- _YOUR TASK_
The listing below must be reproduced in full, exactly as written.

- _TASK INPUT_

--------

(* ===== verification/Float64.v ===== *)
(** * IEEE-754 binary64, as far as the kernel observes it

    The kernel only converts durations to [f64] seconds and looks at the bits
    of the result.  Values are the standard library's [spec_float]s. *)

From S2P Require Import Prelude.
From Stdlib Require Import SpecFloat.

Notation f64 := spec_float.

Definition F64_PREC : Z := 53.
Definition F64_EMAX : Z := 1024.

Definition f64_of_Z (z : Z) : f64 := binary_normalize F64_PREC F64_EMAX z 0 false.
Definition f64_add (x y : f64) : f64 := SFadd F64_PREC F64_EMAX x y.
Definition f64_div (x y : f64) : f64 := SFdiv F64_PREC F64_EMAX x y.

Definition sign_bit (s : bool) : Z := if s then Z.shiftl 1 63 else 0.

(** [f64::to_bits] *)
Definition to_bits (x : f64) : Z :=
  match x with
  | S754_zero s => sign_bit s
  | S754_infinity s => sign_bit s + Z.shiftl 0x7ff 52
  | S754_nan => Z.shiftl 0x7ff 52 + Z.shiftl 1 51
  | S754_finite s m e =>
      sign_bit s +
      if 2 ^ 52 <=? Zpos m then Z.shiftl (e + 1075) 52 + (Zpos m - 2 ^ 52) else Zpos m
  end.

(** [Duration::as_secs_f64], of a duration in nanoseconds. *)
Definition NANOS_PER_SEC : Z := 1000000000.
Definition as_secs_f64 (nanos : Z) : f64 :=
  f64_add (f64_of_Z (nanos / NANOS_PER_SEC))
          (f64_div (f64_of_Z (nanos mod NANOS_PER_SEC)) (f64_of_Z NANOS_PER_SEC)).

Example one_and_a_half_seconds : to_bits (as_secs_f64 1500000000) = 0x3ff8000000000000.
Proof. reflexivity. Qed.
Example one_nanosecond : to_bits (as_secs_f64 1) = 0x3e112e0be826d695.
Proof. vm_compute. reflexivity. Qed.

--------

- _THE COMPLETED TASK_
(* ===== verification/Float64.v ===== *)
(** * IEEE-754 binary64, as far as the kernel observes it

    The kernel only converts durations to [f64] seconds and looks at the bits
    of the result.  Values are the standard library's [spec_float]s. *)

From S2P Require Import Prelude.
From Stdlib Require Import SpecFloat.

Notation f64 := spec_float.

Definition F64_PREC : Z := 53.
Definition F64_EMAX : Z := 1024.

Definition f64_of_Z (z : Z) : f64 := binary_normalize F64_PREC F64_EMAX z 0 false.
Definition f64_add (x y : f64) : f64 := SFadd F64_PREC F64_EMAX x y.
Definition f64_div (x y : f64) : f64 := SFdiv F64_PREC F64_EMAX x y.

Definition sign_bit (s : bool) : Z := if s then Z.shiftl 1 63 else 0.

(** [f64::to_bits] *)
Definition to_bits (x : f64) : Z :=
  match x with
  | S754_zero s => sign_bit s
  | S754_infinity s => sign_bit s + Z.shiftl 0x7ff 52
  | S754_nan => Z.shiftl 0x7ff 52 + Z.shiftl 1 51
  | S754_finite s m e =>
      sign_bit s +
      if 2 ^ 52 <=? Zpos m then Z.shiftl (e + 1075) 52 + (Zpos m - 2 ^ 52) else Zpos m
  end.

(** [Duration::as_secs_f64], of a duration in nanoseconds. *)
Definition NANOS_PER_SEC : Z := 1000000000.
Definition as_secs_f64 (nanos : Z) : f64 :=
  f64_add (f64_of_Z (nanos / NANOS_PER_SEC))
          (f64_div (f64_of_Z (nanos mod NANOS_PER_SEC)) (f64_of_Z NANOS_PER_SEC)).

Example one_and_a_half_seconds : to_bits (as_secs_f64 1500000000) = 0x3ff8000000000000.
Proof. reflexivity. Qed.
Example one_nanosecond : to_bits (as_secs_f64 1) = 0x3e112e0be826d695.
Proof. vm_compute. reflexivity. Qed.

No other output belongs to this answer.